Work to be completed: Some of the lines below need repeating. Reproduce exactly those between the lines holding "sall_impl; [|exact Xa]." and "intros r Hr.", inclusive.

Stored data entries

|---|

(** The accepted log sequence numbers: two numbers of one to eight hexadecimal digits. *)
Lemma isValidLSN_iff s :
  isValidLSN s = true <-> exists a b, s = a +:+ "/" +:+ b /\ (1 <= String.length a <= 8)%nat /\
    (1 <= String.length b <= 8)%nat /\ sall hex_byte a = true /\ sall hex_byte b = true.
Proof.
  unfold isValidLSN. split.
  - destruct (split_first "/" s) as [[a b]|] eqn:E; [|done]. intros H. breflect.
    apply lsn_part_iff in H as [? ?], H0 as [? ?]. exists a, b. split_and!; try done; try lia.
    by apply split_first_Some in E as ->.
  - intros (a & b & -> & Ha & Hb & Xa & Xb). change ("/" +:+ b) with (String "/" b). rewrite split_first_app.
    + apply andb_true_intro. split; by apply lsn_part_iff.
    + eapply sall_impl; [|exact Xa]. intros c Hc. unfold neqc. destruct (Ascii.eqb_spec "/" c) as [<-|]; done.
Qed.

Lemma parseUint_digits s n : parseUint s = Some n -> s <> "" /\ sall is_digit s = true.
Proof.
  unfold parseUint. destruct (parse_runes 0 (runes s)) as [m|] eqn:E; [|done].
  destruct (String.eqb_spec s ""); [done|]. intros _. split; [done|].
  change (sall (fun c => in_range 48 57 (byte c)) s = true). rewrite <- (runes_bytes (in_range 48 57)).
  2: { intros r Hr. unfold in_range. apply andb_false_intro2, Z.leb_gt. lia. }
  revert E. generalize 0 as acc. induction (runes s) as [|[c b] l IH]; intros acc E; [done|].
  cbn [parse_runes forallb fst] in *. destruct (in_range 48 57 c); [|done]. by eapply IH.
Qed.

(** ** Settings that need quoting *)

Lemma special_lower c : special (lower_byte c) = special c.
Proof. by destruct c as [[] [] [] [] [] [] [] []]. Qed.
Lemma slash_lower c : neqc "/" (lower_byte c) = neqc "/" c.
Proof. by destruct c as [[] [] [] [] [] [] [] []]. Qed.

Lemma sall_smap (p : ascii -> bool) f s : (forall c, p (f c) = p c) -> sall p (smap f s) = sall p s.
Proof. intros H. induction s as [|c s IH]; [done|]. cbn. by rewrite H, IH. Qed.

(** A value with a byte no bare word has is quoted. *)
Lemma not_a_word (p : ascii -> bool) v :
  (forall c, p (lower_byte c) = p c) -> sall p v = false ->
  forallb (sall p) ["on"; "off"; "true"; "false"; "yes"; "no"] = true ->
  existsb (String.eqb (smap lower_byte v)) ["on"; "off"; "true"; "false"; "yes"; "no"] = false.
Proof.
  intros Hl Hv Hw. apply not_true_iff_false. intros (w & Hin & <-%String.eqb_eq)%existsb_exists.
  rewrite forallb_forall in Hw. specialize (Hw _ Hin). by rewrite sall_smap, Hv in Hw.
Qed.

Lemma special_quoted v : sall (fun c => negb (special c)) v = false -> needsQuote v = true.
Proof.
  intros H. unfold needsQuote. destruct (String.eqb_spec v "") as [->|]; [done|].
  rewrite (not_a_word (fun c => negb (special c)) v); [by rewrite H| |done|done].
  intros c. by rewrite special_lower.
Qed.

Lemma slash_quoted v : sall (neqc "/") v = false -> needsQuote v = true.
Proof.
  intros H. unfold needsQuote. destruct (String.eqb_spec v "") as [->|]; [done|].
  rewrite (not_a_word (neqc "/") v slash_lower H eq_refl). case_match; [done|]. apply negb_true_iff.
  apply not_true_iff_false. intros Hu. apply not_true_iff_false in H. apply H.
  eapply sall_impl; [|exact Hu]. intros c Hc. unfold neqc. destruct (Ascii.eqb_spec "/" c) as [<-|]; done.
Qed.

Lemma digits_bare s : s <> "" -> sall is_digit s = true -> conf_value_ok s = true.
Proof.
  intros Hne Hd. unfold conf_value_ok. rewrite !sall_digit_neq by done. cbn [andb].
  apply orb_true_iff. right. unfold bare_token, integer_token, qualified_token.
  rewrite split_byte_none, andb_true_r by by apply sall_digit_neq.
  assert (E : strip_sign s = s).
  { destruct s as [|c s]; [done|]. cbn [sall] in Hd. breflect. cbn [strip_sign].
    destruct (Ascii.eqb_spec c "-") as [->|]; [done|]. by destruct (Ascii.eqb_spec c "+") as [->|]. }
  rewrite E. pose proof (span_app is_digit s "" Hd) as Hs. rewrite app_nil_r_s in Hs. rewrite Hs by done.
  by destruct s.
Qed.

Definition time_byte (c : ascii) : bool := is_digit c || existsb (Ascii.eqb c) ["-"; ":"; " "; "U"; "T"; "C"]%char.

Lemma digit_time_byte s : sall is_digit s = true -> sall time_byte s = true.
Proof. apply sall_impl. intros c H. unfold time_byte. by rewrite H. Qed.

Lemma padded_time n v : sall time_byte (padded n v) = true.
Proof. apply digit_time_byte, padded_digits. Qed.

Lemma itoa_time z : sall time_byte (itoa z) = true.
Proof.
  unfold itoa. destruct (Z.ltb_spec z 0).
  - change ("-" +:+ ?x) with (String "-" x). cbn [sall]. apply andb_true_intro. split; [done|].
    apply digit_time_byte, digits_all. lia.
  - apply digit_time_byte, digits_all. lia.
Qed.

Lemma year_time y : sall time_byte (year_text y) = true.
Proof.
  unfold year_text. case_match; [apply padded_time|]. case_match; [|apply itoa_time].
  change ("-" +:+ ?x) with (String "-" x). cbn [sall]. by rewrite padded_time.
Qed.

Lemma time_text_bytes z : sall time_byte (time_text z) = true.
Proof. unfold time_text. rewrite !sall_app, year_time, !padded_time. reflexivity. Qed.

Lemma time_text_ok z : conf_value_ok (time_text z) = true.
Proof.
  unfold conf_value_ok.
  assert (Hn : forall d, time_byte d = false -> sall (neqc d) (time_text z) = true).
  { intros d Hd. eapply sall_impl; [|apply time_text_bytes]. intros c Hc. unfold neqc.
    destruct (Ascii.eqb_spec d c) as [->|]; [congruence|done]. }
  rewrite !Hn by done. cbn [andb]. rewrite special_quoted; [done|].
  unfold time_text. rewrite !sall_app. change (sall (fun c => negb (special c)) " ") with false.
  by rewrite !andb_false_l, !andb_false_r.
Qed.

Lemma lsn_ok s : isValidLSN s = true -> conf_value_ok s = true.
Proof.
  intros (a & b & -> & _ & _ & Ha & Hb)%isValidLSN_iff. unfold conf_value_ok.
  assert (Hn : forall d, hex_byte d || Ascii.eqb d "/" = false -> sall (neqc d) (a +:+ "/" +:+ b) = true).
  { intros d Hd. apply orb_false_elim in Hd as [Hd Hs]. rewrite !sall_app. cbn [sall]. unfold neqc at 2.
    rewrite Hs. cbn [negb andb]. apply andb_true_intro. split; (eapply sall_impl; [|eassumption]); intros c Hc;
      unfold neqc; destruct (Ascii.eqb_spec d c) as [->|]; [congruence|done|congruence|done]. }
  rewrite !Hn by done. cbn [andb]. rewrite slash_quoted; [done|].
  rewrite !sall_app. cbn [sall]. by rewrite andb_false_r.
Qed.

(** The settings of which PostgreSQL accepts one at most. *)
Definition target_keys : list string :=
  ["recovery_target"; "recovery_target_time"; "recovery_target_lsn"; "recovery_target_xid"; "recovery_target_name"].

(** What a target asks for, setting by setting: its own target setting, the timeline (the
    latest by default), and for a time, location or transaction whether it is included. *)
Definition requested (t : Target) (k : string) : option string :=
  let when (kind : TargetKind) (v : string) := if decide (t_Kind t = kind) then Some v else None in
  if decide (k = "recovery_target_timeline") then Some (if decide (Timeline t = "") then "latest" else Timeline t)
  else if decide (k = "recovery_target_time") then when TargetKindTime (time_text (instant (t_Time t)))
  else if decide (k = "recovery_target_lsn") then when TargetKindLSN (LSN t)
  else if decide (k = "recovery_target_xid") then when TargetKindXID (itoa (XID t))
  else if decide (k = "recovery_target_name") then when TargetKindName (t_Name t)
  else if decide (k = "recovery_target") then when TargetKindImmediate "immediate"
  else if decide (k = "recovery_target_inclusive") then
    if decide (t_Kind t ∈ [TargetKindTime; TargetKindLSN; TargetKindXID])
    then Some (if Inclusive t then "true" else "false") else None
  else None.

|---|

Solution:
    + eapply sall_impl; [|exact Xa]. intros c Hc. unfold neqc. destruct (Ascii.eqb_spec "/" c) as [<-|]; done.
Qed.

Lemma parseUint_digits s n : parseUint s = Some n -> s <> "" /\ sall is_digit s = true.
Proof.
  unfold parseUint. destruct (parse_runes 0 (runes s)) as [m|] eqn:E; [|done].
  destruct (String.eqb_spec s ""); [done|]. intros _. split; [done|].
  change (sall (fun c => in_range 48 57 (byte c)) s = true). rewrite <- (runes_bytes (in_range 48 57)).
  2: { intros r Hr. unfold in_range. apply andb_false_intro2, Z.leb_gt. lia. }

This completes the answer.